Stored entries:

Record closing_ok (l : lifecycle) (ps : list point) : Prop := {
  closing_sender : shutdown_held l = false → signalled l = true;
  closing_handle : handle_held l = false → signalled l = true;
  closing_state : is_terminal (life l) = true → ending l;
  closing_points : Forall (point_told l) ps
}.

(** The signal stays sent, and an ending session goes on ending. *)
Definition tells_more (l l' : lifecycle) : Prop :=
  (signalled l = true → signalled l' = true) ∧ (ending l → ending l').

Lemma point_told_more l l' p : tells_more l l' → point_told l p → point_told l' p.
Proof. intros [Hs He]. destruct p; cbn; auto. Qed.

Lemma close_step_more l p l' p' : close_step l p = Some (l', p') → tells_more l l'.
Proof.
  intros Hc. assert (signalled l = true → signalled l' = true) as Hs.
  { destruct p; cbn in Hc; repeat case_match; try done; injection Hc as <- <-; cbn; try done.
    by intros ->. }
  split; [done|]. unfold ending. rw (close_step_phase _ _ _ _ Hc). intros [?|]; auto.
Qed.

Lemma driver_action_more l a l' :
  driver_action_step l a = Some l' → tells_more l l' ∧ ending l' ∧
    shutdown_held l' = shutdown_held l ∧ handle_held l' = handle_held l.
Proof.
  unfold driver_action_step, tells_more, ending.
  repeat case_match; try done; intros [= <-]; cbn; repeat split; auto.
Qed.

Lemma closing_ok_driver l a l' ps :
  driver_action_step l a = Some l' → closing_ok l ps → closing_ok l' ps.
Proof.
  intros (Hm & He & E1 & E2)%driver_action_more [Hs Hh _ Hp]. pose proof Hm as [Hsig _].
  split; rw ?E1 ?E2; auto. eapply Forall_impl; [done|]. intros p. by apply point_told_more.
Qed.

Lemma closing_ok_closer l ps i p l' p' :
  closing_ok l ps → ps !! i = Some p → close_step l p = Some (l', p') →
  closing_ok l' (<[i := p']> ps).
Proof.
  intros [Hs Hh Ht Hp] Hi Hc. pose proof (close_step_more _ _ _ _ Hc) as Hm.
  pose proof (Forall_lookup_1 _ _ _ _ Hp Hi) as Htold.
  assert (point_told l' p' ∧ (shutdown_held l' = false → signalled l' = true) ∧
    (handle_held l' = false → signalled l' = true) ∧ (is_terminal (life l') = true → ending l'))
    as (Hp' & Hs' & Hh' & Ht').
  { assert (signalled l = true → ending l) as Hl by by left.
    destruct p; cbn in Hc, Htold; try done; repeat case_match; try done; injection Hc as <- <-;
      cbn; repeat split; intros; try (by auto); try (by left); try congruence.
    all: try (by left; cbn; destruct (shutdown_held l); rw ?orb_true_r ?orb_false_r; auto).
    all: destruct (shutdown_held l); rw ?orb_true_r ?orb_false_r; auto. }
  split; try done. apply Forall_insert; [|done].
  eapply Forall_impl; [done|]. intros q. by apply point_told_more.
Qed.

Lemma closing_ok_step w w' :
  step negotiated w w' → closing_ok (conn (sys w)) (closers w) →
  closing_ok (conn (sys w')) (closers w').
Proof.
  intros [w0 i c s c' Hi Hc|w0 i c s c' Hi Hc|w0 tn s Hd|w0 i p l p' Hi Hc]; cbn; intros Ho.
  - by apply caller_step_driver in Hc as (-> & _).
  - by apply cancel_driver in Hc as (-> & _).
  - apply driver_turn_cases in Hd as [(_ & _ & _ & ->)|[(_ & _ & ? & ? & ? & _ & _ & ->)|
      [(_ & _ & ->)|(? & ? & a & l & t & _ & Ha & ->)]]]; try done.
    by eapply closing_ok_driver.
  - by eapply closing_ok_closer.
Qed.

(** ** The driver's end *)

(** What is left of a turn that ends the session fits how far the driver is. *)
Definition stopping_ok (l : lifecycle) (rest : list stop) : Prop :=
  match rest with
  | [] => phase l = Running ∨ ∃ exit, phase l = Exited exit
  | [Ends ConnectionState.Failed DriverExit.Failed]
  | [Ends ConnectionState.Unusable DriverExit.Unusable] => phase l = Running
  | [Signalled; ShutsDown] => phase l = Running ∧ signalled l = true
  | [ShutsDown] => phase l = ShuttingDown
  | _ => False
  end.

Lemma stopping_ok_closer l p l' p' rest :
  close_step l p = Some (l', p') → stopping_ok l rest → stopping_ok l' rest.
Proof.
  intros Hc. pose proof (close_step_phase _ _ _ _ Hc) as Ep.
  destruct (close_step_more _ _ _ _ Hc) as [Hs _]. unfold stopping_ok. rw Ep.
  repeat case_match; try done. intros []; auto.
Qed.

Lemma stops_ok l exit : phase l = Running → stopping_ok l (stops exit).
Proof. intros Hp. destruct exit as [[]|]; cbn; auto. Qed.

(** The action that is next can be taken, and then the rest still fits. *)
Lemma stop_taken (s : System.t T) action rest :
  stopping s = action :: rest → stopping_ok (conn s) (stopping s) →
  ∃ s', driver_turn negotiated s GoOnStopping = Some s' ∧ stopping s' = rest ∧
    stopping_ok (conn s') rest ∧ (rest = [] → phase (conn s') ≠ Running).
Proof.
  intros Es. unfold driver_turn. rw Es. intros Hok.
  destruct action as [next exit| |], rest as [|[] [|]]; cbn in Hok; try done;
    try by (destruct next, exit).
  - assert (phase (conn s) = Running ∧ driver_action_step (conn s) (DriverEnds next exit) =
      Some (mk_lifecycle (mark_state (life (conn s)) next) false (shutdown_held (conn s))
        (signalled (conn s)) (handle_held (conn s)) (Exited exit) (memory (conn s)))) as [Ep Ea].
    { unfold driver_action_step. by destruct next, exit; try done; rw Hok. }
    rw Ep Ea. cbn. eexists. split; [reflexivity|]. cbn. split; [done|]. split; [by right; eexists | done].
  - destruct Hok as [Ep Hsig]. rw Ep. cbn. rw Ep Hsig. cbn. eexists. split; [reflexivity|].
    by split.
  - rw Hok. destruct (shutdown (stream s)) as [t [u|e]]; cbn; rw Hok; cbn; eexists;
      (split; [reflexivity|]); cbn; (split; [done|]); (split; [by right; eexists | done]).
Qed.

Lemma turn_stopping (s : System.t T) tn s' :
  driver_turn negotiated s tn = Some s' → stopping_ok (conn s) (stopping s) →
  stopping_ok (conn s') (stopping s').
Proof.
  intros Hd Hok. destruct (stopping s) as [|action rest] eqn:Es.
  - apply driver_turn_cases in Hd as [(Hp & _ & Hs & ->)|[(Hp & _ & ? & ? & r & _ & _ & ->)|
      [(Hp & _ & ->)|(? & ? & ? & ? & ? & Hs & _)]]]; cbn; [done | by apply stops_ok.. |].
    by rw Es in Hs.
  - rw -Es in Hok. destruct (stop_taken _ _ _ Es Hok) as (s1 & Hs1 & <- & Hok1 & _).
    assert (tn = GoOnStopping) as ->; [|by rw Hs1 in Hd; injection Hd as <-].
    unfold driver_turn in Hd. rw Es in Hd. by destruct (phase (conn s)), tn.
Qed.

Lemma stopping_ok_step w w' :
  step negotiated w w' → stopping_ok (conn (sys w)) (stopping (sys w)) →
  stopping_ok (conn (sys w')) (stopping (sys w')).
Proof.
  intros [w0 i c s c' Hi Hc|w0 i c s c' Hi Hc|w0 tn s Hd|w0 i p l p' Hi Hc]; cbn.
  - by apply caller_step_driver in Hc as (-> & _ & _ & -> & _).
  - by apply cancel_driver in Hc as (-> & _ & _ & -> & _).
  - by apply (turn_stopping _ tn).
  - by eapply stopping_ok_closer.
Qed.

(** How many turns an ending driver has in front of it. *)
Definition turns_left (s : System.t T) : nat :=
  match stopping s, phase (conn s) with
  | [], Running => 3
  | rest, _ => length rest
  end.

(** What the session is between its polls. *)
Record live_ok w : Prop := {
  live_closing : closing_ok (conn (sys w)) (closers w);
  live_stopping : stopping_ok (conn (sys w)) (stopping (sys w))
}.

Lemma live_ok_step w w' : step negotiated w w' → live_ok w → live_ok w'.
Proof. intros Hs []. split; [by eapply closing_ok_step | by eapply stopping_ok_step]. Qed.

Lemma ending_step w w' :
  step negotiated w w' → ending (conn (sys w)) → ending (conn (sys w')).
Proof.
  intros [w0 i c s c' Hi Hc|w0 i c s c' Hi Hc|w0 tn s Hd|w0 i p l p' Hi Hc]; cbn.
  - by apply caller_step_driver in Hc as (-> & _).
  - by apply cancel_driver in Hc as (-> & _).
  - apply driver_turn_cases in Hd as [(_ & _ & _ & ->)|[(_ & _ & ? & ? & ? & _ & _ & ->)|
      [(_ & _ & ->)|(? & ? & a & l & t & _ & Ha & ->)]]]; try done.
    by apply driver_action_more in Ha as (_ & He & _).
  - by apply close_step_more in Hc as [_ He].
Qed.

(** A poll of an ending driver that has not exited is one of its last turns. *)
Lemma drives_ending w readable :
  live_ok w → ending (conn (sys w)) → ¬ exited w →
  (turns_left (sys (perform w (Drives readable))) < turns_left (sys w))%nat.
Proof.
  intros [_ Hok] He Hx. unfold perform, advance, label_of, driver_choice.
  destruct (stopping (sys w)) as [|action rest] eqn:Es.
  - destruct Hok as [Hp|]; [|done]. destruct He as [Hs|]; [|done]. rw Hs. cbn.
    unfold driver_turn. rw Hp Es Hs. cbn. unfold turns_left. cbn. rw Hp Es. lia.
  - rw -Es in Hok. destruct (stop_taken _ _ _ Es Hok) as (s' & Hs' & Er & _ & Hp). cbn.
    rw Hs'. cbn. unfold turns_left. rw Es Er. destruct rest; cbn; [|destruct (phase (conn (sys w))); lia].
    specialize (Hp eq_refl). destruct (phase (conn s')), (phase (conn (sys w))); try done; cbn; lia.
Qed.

==

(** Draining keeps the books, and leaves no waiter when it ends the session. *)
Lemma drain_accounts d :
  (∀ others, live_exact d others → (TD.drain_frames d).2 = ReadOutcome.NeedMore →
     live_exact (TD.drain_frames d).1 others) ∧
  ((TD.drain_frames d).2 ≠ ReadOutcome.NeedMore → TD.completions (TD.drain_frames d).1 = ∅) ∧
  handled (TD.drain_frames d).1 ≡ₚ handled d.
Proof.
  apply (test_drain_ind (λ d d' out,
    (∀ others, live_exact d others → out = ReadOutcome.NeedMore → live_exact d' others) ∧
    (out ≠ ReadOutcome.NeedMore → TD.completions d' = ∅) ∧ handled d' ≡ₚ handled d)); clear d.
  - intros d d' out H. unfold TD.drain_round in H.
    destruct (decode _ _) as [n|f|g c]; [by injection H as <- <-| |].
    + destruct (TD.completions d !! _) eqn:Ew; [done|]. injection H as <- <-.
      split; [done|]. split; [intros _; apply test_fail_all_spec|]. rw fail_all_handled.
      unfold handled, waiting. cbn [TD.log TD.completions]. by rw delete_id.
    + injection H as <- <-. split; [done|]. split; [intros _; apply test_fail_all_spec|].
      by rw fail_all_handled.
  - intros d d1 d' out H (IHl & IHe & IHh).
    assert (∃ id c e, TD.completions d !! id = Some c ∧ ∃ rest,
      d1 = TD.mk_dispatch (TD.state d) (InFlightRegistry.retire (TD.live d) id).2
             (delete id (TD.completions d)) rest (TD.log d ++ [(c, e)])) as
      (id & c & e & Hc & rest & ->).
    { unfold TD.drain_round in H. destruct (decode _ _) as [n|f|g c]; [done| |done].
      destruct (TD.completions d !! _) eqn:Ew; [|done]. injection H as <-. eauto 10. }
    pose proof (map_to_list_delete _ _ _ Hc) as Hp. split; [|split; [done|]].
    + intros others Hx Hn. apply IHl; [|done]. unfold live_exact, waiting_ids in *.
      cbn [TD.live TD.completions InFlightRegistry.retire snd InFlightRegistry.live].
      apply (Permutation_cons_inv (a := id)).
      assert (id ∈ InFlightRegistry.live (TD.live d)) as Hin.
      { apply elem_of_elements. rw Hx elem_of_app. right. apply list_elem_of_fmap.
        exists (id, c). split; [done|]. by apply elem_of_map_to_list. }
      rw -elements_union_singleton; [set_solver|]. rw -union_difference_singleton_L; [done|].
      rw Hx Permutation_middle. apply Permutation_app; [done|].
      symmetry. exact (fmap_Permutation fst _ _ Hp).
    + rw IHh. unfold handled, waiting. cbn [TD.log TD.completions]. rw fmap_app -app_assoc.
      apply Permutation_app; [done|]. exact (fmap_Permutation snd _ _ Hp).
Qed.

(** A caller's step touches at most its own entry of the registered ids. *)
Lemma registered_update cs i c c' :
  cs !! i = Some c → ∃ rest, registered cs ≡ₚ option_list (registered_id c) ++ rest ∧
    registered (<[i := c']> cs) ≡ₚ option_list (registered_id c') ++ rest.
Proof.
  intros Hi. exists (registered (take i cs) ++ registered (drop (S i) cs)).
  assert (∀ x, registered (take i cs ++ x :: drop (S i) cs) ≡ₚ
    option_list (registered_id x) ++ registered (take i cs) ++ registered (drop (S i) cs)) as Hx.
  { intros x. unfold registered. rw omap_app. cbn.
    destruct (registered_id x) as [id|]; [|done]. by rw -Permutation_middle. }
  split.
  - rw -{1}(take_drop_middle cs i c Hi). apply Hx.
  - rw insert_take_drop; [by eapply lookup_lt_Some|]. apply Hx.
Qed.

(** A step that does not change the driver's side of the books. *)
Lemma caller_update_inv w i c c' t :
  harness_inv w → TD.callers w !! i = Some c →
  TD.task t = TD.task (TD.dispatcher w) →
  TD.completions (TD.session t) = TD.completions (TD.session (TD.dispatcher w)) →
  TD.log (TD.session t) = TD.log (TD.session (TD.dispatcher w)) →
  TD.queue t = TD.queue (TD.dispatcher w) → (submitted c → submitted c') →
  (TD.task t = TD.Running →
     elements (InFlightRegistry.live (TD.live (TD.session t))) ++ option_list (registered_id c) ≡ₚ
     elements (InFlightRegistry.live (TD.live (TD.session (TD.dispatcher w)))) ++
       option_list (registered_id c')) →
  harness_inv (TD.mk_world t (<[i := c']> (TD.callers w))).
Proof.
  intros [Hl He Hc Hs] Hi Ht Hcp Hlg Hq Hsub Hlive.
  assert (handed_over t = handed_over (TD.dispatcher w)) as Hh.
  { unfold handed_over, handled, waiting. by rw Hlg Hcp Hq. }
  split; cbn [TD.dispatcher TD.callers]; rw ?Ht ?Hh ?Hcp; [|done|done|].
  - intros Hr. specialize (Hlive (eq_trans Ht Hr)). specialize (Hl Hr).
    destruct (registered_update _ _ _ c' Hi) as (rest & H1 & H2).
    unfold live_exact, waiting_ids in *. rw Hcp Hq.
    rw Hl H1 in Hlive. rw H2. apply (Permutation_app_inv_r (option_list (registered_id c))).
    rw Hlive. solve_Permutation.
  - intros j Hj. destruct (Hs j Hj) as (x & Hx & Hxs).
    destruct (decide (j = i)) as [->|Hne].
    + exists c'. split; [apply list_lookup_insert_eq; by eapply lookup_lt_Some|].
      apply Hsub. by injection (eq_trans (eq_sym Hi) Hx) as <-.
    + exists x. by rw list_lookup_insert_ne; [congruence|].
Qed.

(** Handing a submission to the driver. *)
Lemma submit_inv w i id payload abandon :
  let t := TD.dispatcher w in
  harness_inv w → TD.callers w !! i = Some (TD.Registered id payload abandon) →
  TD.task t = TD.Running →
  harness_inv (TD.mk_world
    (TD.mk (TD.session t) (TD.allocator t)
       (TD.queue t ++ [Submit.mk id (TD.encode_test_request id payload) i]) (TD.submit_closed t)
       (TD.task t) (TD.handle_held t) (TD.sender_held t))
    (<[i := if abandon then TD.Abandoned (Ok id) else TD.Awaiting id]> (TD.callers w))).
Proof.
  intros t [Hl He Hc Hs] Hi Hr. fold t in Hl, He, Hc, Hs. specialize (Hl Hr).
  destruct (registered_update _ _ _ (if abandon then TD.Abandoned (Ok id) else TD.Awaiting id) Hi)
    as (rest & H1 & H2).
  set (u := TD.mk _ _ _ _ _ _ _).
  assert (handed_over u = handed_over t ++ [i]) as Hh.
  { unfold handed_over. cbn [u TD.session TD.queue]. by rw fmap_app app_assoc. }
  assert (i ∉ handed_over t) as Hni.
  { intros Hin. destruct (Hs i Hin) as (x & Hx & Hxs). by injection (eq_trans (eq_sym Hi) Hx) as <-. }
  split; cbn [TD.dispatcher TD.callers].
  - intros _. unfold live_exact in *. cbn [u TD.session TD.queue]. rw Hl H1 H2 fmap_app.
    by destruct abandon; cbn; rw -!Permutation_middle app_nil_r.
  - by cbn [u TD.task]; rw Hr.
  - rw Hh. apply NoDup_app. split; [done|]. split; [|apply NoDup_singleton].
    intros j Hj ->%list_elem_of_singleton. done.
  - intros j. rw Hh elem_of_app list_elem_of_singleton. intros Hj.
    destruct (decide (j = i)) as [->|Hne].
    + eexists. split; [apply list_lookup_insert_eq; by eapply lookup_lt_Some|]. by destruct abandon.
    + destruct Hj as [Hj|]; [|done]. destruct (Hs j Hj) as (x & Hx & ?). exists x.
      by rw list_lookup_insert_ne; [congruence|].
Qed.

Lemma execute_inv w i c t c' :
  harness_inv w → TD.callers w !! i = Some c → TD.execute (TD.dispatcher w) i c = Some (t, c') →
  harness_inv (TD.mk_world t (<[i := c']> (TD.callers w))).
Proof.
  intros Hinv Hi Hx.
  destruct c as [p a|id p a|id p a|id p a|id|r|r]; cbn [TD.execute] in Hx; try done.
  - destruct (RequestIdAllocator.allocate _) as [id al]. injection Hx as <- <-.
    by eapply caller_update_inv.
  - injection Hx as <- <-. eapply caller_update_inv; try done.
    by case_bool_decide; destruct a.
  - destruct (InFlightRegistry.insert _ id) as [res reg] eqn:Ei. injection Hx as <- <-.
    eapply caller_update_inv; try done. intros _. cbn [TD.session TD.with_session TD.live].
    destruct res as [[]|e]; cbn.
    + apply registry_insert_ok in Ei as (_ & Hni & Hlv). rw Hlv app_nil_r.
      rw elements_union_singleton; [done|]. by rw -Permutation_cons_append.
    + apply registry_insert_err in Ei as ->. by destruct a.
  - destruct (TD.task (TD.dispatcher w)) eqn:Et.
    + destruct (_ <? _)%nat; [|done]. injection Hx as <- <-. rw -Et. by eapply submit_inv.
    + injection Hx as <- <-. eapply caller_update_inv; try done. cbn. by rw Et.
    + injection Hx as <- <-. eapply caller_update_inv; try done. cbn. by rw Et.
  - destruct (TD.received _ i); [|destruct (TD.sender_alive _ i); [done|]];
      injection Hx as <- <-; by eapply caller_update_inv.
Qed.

Task to carry out: Retype only the lines above between the line with "apply (test_drain_ind (λ" and the line with "destruct (TD.completions d !! _) eqn:Ew; [|done].", counting those two lines as well, and keep every character as it is.

Response below:
  apply (test_drain_ind (λ d d' out,
    (∀ others, live_exact d others → out = ReadOutcome.NeedMore → live_exact d' others) ∧
    (out ≠ ReadOutcome.NeedMore → TD.completions d' = ∅) ∧ handled d' ≡ₚ handled d)); clear d.
  - intros d d' out H. unfold TD.drain_round in H.
    destruct (decode _ _) as [n|f|g c]; [by injection H as <- <-| |].
    + destruct (TD.completions d !! _) eqn:Ew; [done|]. injection H as <- <-.
      split; [done|]. split; [intros _; apply test_fail_all_spec|]. rw fail_all_handled.
      unfold handled, waiting. cbn [TD.log TD.completions]. by rw delete_id.
    + injection H as <- <-. split; [done|]. split; [intros _; apply test_fail_all_spec|].
      by rw fail_all_handled.
  - intros d d1 d' out H (IHl & IHe & IHh).
    assert (∃ id c e, TD.completions d !! id = Some c ∧ ∃ rest,
      d1 = TD.mk_dispatch (TD.state d) (InFlightRegistry.retire (TD.live d) id).2
             (delete id (TD.completions d)) rest (TD.log d ++ [(c, e)])) as
      (id & c & e & Hc & rest & ->).
    { unfold TD.drain_round in H. destruct (decode _ _) as [n|f|g c]; [done| |done].
      destruct (TD.completions d !! _) eqn:Ew; [|done]. injection H as <-. eauto 10. }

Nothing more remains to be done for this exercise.